◆ DATASET EXTRACT ◆

Lemma headerLoopV11_total fuel : ∀ len r,
  (length (r_data r) < fuel)%nat → is_Some (headerLoopV11 fuel len r).
Proof.
  induction fuel as [|fuel IH]; intros len [data lim e] Hfuel; [lia|].
  cbn [r_data] in Hfuel. cbn [headerLoopV11].
  destruct data as [|b data]; [rewrite read1_nil; done|].
  rewrite read1_cons.
  destruct ((len =? 0) && bool_decide (b = HASH)).
  { destruct data as [|b' data]; [rewrite read1_nil; done|].
    rewrite read1_cons. case_decide; done. }
  destruct (is_digit b).
  { apply IH. cbn [r_data length] in *. lia. }
  destruct (bool_decide (b = NL) && (0 <? len)); done.
Qed.

Lemma unframerV11_Read_total c r plen : is_Some (unframerV11_Read c r plen).
Proof.
  unfold unframerV11_Read, headerV11.
  destruct (bool_decide (u11_err c ≠ None) || bool_decide (plen = 0%nat)); [done|].
  destruct (u11_len c =? 0); [|done].
  destruct (headerStartV11 r) as [[e|] r1]; [done|].
  destruct (headerLoopV11_total (S (length (r_data r1))) (u11_len c) r1)
    as [[[len [e|]] r2] ->]; [lia|done|done].
Qed.

Lemma fillV10_total fuel : ∀ buffer len r,
  (length buffer - len ≤ fuel)%nat → is_Some (fillV10 fuel buffer len r).
Proof.
  induction fuel as [|fuel IH]; intros buffer len r Hfuel; cbn [fillV10].
  - rewrite decide_False by lia. done.
  - case_decide as Hlt; [|done].
    destruct (Reader_Read_cases r (length buffer - len) ltac:(lia))
      as [[_ ->]|(k & Hk & Hk' & ->)]; [done|].
    apply IH. rewrite length_blit; rewrite length_take; lia.
Qed.

Lemma unframerV10_Read_total c r plen : is_Some (unframerV10_Read c r plen).
Proof.
  unfold unframerV10_Read. destruct (u10_err c); [done|].
  destruct (fillV10_total (length (u10_buffer c)) (u10_buffer c) (u10_len c) r)
    as [[[[buffer len] [e|]] r'] ->]; [lia|done|].
  case_decide; done.
Qed.

Lemma unframer_Read_total u r plen : is_Some (unframer_Read u r plen).
Proof.
  destruct u as [c|c]; cbn [unframer_Read].
  - destruct (unframerV10_Read_total c r plen) as [[[[bs err] c'] r'] ->]. done.
  - destruct (unframerV11_Read_total c r plen) as [[[[bs err] c'] r'] ->]. done.
Qed.

(** Once a [Read] has returned an error, every later [Read] returns it
    again and takes nothing from the transport. *)
Lemma unframer_Read_error_sticky u r plen bs e u' r' plen' r'' :
  unframer_Read u r plen = Some (bs, Some e, u', r') →
  unframer_Read u' r'' plen' = Some ([], Some e, u', r'').
Proof.
  destruct u as [c|c]; cbn [unframer_Read]; intros Hread.
  - destruct (unframerV10_Read c r plen) as [[[[bs0 err0] c0] r0]|] eqn:Hc; [|done].
    cbn in Hread. simplify_eq. cbn [unframer_Read].
    assert (u10_err c0 = Some e) as He.
    { unfold unframerV10_Read in Hc. destruct (u10_err c) eqn:Hce.
      - by simplify_eq.
      - destruct (fillV10 _ _ _ _) as [[[[buffer len] [e'|]] r1]|]; [| |done].
        + by simplify_eq.
        + case_decide; by simplify_eq. }
    unfold unframerV10_Read. rewrite He. reflexivity.
  - destruct (unframerV11_Read c r plen) as [[[[bs0 err0] c0] r0]|] eqn:Hc; [|done].
    cbn in Hread. simplify_eq. cbn [unframer_Read].
    assert (u11_err c0 = Some e) as He.
    { unfold unframerV11_Read in Hc.
      destruct (bool_decide (u11_err c ≠ None) || bool_decide (plen = 0%nat)).
      - by simplify_eq.
      - destruct (headerV11 c r) as [[[len [e'|]] r1]|]; [| |done].
        + by simplify_eq.
        + unfold chunkReadV11 in Hc.
          destruct (Reader_Read r1 _) as [[bs1 [e1|]] r2]; by simplify_eq. }
    unfold unframerV11_Read. rewrite He.
    rewrite bool_decide_eq_true_2 by done. reflexivity.
Qed.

◆ THE TASK ◆
In the data above, find each line that has the word "Lemma" and copy it out.

◆ EXERCISE RESPONSE ◆
Lemma headerLoopV11_total fuel : ∀ len r,
Lemma unframerV11_Read_total c r plen : is_Some (unframerV11_Read c r plen).
Lemma fillV10_total fuel : ∀ buffer len r,
Lemma unframerV10_Read_total c r plen : is_Some (unframerV10_Read c r plen).
Lemma unframer_Read_total u r plen : is_Some (unframer_Read u r plen).
Lemma unframer_Read_error_sticky u r plen bs e u' r' plen' r'' :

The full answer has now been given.